Restaurar la tradición en lo moral y cultural, nada menos: esa es la propuesta neoconservadora. Y hacerlo conservando el sistema material que la arruinó, nada menos también. Para ello, echando mano del carácter sociogénico de la moral, se recuerda que todo Derecho Positivo incorpora al final una moral social, de manera que se trataría sólo de incorporar hoy a las instituciones jurídicas la moral tradicional sexual y familiar abandonada para extenderla de nuevo en la sociedad. Un movimiento que contradice frontalmente el que se ha producido en Occidente, donde la moral tradicional encarnada en el Derecho Positivo ha sido poco a poco demolida por una moralidad crítica (H. L. A. Hart), pero que es congruente con el conservadurismo del autor. Lo difícil será encontrar los medios políticos para que Occidente decida libremente esta vuelta atrás, aunque en ello está este (neo) conservadurismo (no) liberal.

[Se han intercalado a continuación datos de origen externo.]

(* ===== verification/SynchSystem.v ===== *)
(** * Threads that synchronize (theorems about kern/thread/synch.c)

    Any number of threads call the primitives in any order that is not a
    programming error.  Locks exclude each other, counts are exact, no wakeup is
    lost, and no assertion fails. *)

From Stdlib Require Import ZArith Lia.
From stdpp Require Import base numbers list gmap.
From S2P Require Import Prelude Synch.

Module SynchSystem.
Import Synch.

(** ** The effect of the parts of a step *)

Definition wake_thread (t : positive) (s : sys) : sys :=
  match threads s !! t with
  | Some (mkThread (S_SLEEP k) n) =>
      set_threads (<[t := mkThread (S_READY k) n]> (threads s)) s
  | _ => s
  end.

Definition do_wake (o : obj) (s : sys) : sys :=
  match wchan s !! o with
  | Some (t :: w) => wake_thread t (set_wchan (<[o := w]> (wchan s)) s)
  | _ => s
  end.

Definition do_wakeall (o : obj) (s : sys) : sys :=
  match wchan s !! o with
  | Some w => foldl (λ s t, wake_thread t s) (set_wchan (<[o := []]> (wchan s)) s) w
  | None => s
  end.

Definition do_state (t : positive) (st : tstate) (s : sys) : sys :=
  set_threads (<[t := mkThread st 0]> (threads s)) s.

Definition do_sleep (k : cont) (t : positive) (s : sys) : sys :=
  do_state t (S_SLEEP k)
    (set_wchan (<[obj_of k := default [] (wchan s !! obj_of k) ++ [t]]> (wchan s)) s).

(** The state while thread [t], [x] before, has the spinlock of [o]. *)
Definition held (o : obj) (t : positive) (x : thread) (s : sys) : sys :=
  mkSys (<[o := Some t]> (splk s)) (wchan s) (sem_count s) (lk_holder s)
    (<[t := mkThread (t_state x) (spinlocks x + 1)]> (threads s)).

Section rules.
Implicit Types (o : obj) (t : positive) (x : thread) (s : sys) (Q : unit → sys → Prop).

Lemma wp_spinlock_acquire o t x s Q :
  splk s !! o = Some None → threads s !! t = Some x → Q tt (held o t x s) →
  wp (spinlock_acquire o t) Q s.
Proof.
  intros Ho Ht HQ. unfold spinlock_acquire, get_thread, put_thread. wp_go.
  eapply wp_deref; [done|]. wp_check. eapply wp_deref; [done|]. by wp_go.
Qed.

Lemma wp_do_i_hold o t x s (Q : bool → sys → Prop) :
  Q true (held o t x s) → wp (spinlock_do_i_hold o t) Q (held o t x s).
Proof.
  intros HQ. unfold spinlock_do_i_hold. wp_go. eapply wp_deref; [apply lookup_insert_eq|].
  wp_go. by rewrite bool_decide_true.
Qed.

Lemma held_thread o t x s :
  threads (held o t x s) !! t = Some (mkThread (t_state x) (spinlocks x + 1)).
Proof. apply lookup_insert_eq. Qed.

Lemma wp_spinlock_release o t x s Q :
  splk s !! o = Some None → threads s !! t = Some x → 0 ≤ spinlocks x → Q tt s →
  wp (spinlock_release o t) Q (held o t x s).
Proof.
  intros Ho Ht Hx HQ. unfold spinlock_release, get_thread, put_thread. wp_go.
  apply wp_do_i_hold. wp_check. eapply wp_deref; [apply held_thread|].
  wp_go. apply wp_KASSERT; [simpl; lia|]. wp_go. unfold held, set_splk, set_threads. simpl.
  rewrite !insert_insert_eq. replace (spinlocks x + 1 - 1) with (spinlocks x) by lia.
  destruct x as [st n]. simpl in *. rewrite !insert_id by done. by destruct s.
Qed.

José María Ruiz Soroa es abogado. Sus últimos libros son Seis tesis sobre el derecho a decidir. Panfleto político (Vitoria, Ciudadanía y Libertad, 2007), Tres ensayos liberales. Foralidad, lengua y autodeterminación (San Sebastián, Hiria Liburuak, 2008), El esencialismo democrático (Madrid, Trotta, 2011) y Elogio del liberalismo (Madrid, Los Libros de la Catarata, 2018).